START Data under study

(** Two numbers of bytes below a block size that reach a block boundary. *)
Lemma same_boundary pos a b : (pos + a) mod kBlockSize = 0 → (pos + b) mod kBlockSize = 0 →
  0 <= a < kBlockSize → 0 <= b < kBlockSize → a = b.
Proof. consts. zlia. Qed.

(** A short buffer is the trailer of its block. *)
Lemma at_pos_short r content pos pad n : at_pos r content pos → eof_ r = false →
  Zlen (buffer_ r) < n → 0 <= pad < n → n <= 11 →
  (pad = 0 ∧ pos mod kBlockSize + n <= kBlockSize ∨ (pos + pad) mod kBlockSize = 0) →
  Zlen (buffer_ r) = pad.
Proof.
  intros H He Hb Hpad Hn11 Hcase.
  destruct (ap_block _ _ _ H) as (base & Hm & Hlo & Hhi & Hfull). specialize (Hfull He).
  pose proof (Zlen_nonneg (buffer_ r)).
  assert ((pos + Zlen (buffer_ r)) mod kBlockSize = 0) as Hbm.
  { rewrite Hfull. consts. zlia. }
  destruct Hcase as [[-> Hf]|Hpm].
  - consts. zlia.
  - apply (same_boundary pos); try done; consts; lia.
Qed.

(** A buffer of at least a header does not start with a block trailer. *)
Lemma at_pos_long r content pos pad : at_pos r content pos →
  0 < pad < Zlen (buffer_ r) → (pos + pad) mod kBlockSize = 0 → False.
Proof.
  intros H Hpad Hm. destruct (ap_block _ _ _ H) as (base & Hb & Hlo & Hhi & _).
  consts. zlia.
Qed.

(** A physical record after a trailer shorter than a legacy header. *)
Lemma read_phys fuel r content pos pad frag drop want t p rest : at_pos r content pos →
  1 <= t <= 11 → legacy_type t = negb recycle → bytes_ok p →
  zdrop pos content = replicate (Z.to_nat pad) 0 ++ phys_bytes ln t p ++ rest →
  0 <= pad < kHeaderSize → (pad = 0 ∨ (pos + pad) mod kBlockSize = 0) →
  (pos + pad) mod kBlockSize + header_size_of t + Zlen p <= kBlockSize →
  ∃ r', ReadPhysicalRecord XXH3_64bits (S (S fuel)) r frag drop want
        = Some (mkPhys t p drop None, r') ∧
    at_pos r' content (pos + pad + header_size_of t + Zlen p) ∧ frame r r'.
Proof using Hln SequentialFileLaws0.
  intros H Ht Hleg Hp Hd Hpad Hcase Hfit. pose proof (Zlen_nonneg p).
  pose proof (header_size_bounds t). pose proof (at_pos_buffer_len _ _ _ H) as HL.
  assert (Zlen p < 65536) as Hn.
  { pose proof (Z.mod_pos_bound (pos + pad) kBlockSize eq_refl). consts; lia. }
  pose proof (Zlen_phys_bytes ln t p Ht Hp Hn) as Hlen.
  assert (pad + header_size_of t + Zlen p <= Zlen content - pos) as Hc.
  { rewrite <- Zlen_zdrop, Hd by apply (ap_pos _ _ _ H). rewrite !Zlen_app, Zlen_replicate, Hlen.
    pose proof (Zlen_nonneg rest). lia. }
  destruct (Z.lt_ge_cases (Zlen (buffer_ r)) kHeaderSize) as [Hs|Hs].
  - rewrite ReadPhysicalRecord_short by done.
    assert (eof_ r = false) as He.
    { destruct (eof_ r) eqn:He; [|done]. rewrite (ap_eof _ _ _ H He), Zlen_nil in HL. consts. lia. }
    assert (Zlen (buffer_ r) = pad) as Hb.
    { apply (at_pos_short r content pos pad kHeaderSize); try done. destruct Hcase as [->|?]; [left|by right].
      rewrite Z.add_0_r in Hfit. consts. lia. }
    destruct (ReadMore_next _ _ _ _ H He Hb) as (r1 & -> & Ha1 & Hf1 & Hm & Hfull).
    assert (zdrop (pos + pad) content = phys_bytes ln t p ++ rest) as Hd1.
    { rewrite <- zdrop_zdrop, Hd by (try apply (ap_pos _ _ _ H); lia).
      apply zdrop_app. rewrite Zlen_replicate. lia. }
    destruct (read_phys_here fuel r1 content (pos + pad) frag drop want t p rest)
      as (r2 & -> & Ha2 & Hf2); try done.
    { destruct (eof_ r1) eqn:He1; [|rewrite Hfull by done; by compute].
      pose proof (at_pos_buffer_len _ _ _ Ha1) as HL1. rewrite (ap_eof _ _ _ Ha1 He1), Zlen_nil in HL1. lia. }
    exists r2. split_and!; try done. by eapply frame_trans.
  - assert (pad = 0) as ->.
    { destruct Hcase as [?|Hm]; [done|]. destruct (Z.eq_dec pad 0); [done|].
      exfalso. apply (at_pos_long r content pos pad); try done. lia. }
    rewrite !Z.add_0_r in *.
    destruct (read_phys_here (S fuel) r content pos frag drop want t p rest)
      as (r2 & -> & Ha2 & Hf2); try done; [consts; lia|]. eauto.
Qed.

Definition set_fragment (l : Locals) (p : bytes) : Locals :=
  mkLocals (in_fragmented_record l) (prospective_record_offset l) (scratch l) p (record_checksum l).

Definition continue_with (mode : WALRecoveryMode) (want : bool) (fuel : nat)
    (o : Outcome * Reader F U * Locals) : option (bool * bytes * Reader F U * Locals) :=
  match o with
  | (Return ret record, r, l) => Some (ret, record, r, l)
  | (Again, r, l) => ReadRecord_loop XXH3_64bits fuel mode want r l
  end.

(** One iteration of [ReadRecord] that reads an uncompressed record. *)
Lemma loop_step fuel mode want r l p r' :
  ReadPhysicalRecord XXH3_64bits (S fuel) r (fragment_ l) 0 want = Some (p, r') →
  pr_checksum p = None →
  ReadRecord_loop XXH3_64bits (S fuel) mode want r l =
    continue_with mode want fuel
      (ReadRecord_switch XXH3_64bits mode want (end_of_buffer_offset_ r - Zlen (buffer_ r))
         (pr_drop_size p) (pr_type p) r' (set_fragment l (pr_result p))).
Proof. intros E Ec. cbn [ReadRecord_loop]. rewrite E, Ec. done. Qed.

END Data under study

→ **Work to be completed**
In the records above, find the line with "rewrite Z.add_0_r in"; write out exactly that line and each one after it, stopping after the line with "match o with".

→ **Solution to this problem**
      rewrite Z.add_0_r in Hfit. consts. lia. }
    destruct (ReadMore_next _ _ _ _ H He Hb) as (r1 & -> & Ha1 & Hf1 & Hm & Hfull).
    assert (zdrop (pos + pad) content = phys_bytes ln t p ++ rest) as Hd1.
    { rewrite <- zdrop_zdrop, Hd by (try apply (ap_pos _ _ _ H); lia).
      apply zdrop_app. rewrite Zlen_replicate. lia. }
    destruct (read_phys_here fuel r1 content (pos + pad) frag drop want t p rest)
      as (r2 & -> & Ha2 & Hf2); try done.
    { destruct (eof_ r1) eqn:He1; [|rewrite Hfull by done; by compute].
      pose proof (at_pos_buffer_len _ _ _ Ha1) as HL1. rewrite (ap_eof _ _ _ Ha1 He1), Zlen_nil in HL1. lia. }
    exists r2. split_and!; try done. by eapply frame_trans.
  - assert (pad = 0) as ->.
    { destruct Hcase as [?|Hm]; [done|]. destruct (Z.eq_dec pad 0); [done|].
      exfalso. apply (at_pos_long r content pos pad); try done. lia. }
    rewrite !Z.add_0_r in *.
    destruct (read_phys_here (S fuel) r content pos frag drop want t p rest)
      as (r2 & -> & Ha2 & Hf2); try done; [consts; lia|]. eauto.
Qed.

Definition set_fragment (l : Locals) (p : bytes) : Locals :=
  mkLocals (in_fragmented_record l) (prospective_record_offset l) (scratch l) p (record_checksum l).

Definition continue_with (mode : WALRecoveryMode) (want : bool) (fuel : nat)
    (o : Outcome * Reader F U * Locals) : option (bool * bytes * Reader F U * Locals) :=
  match o with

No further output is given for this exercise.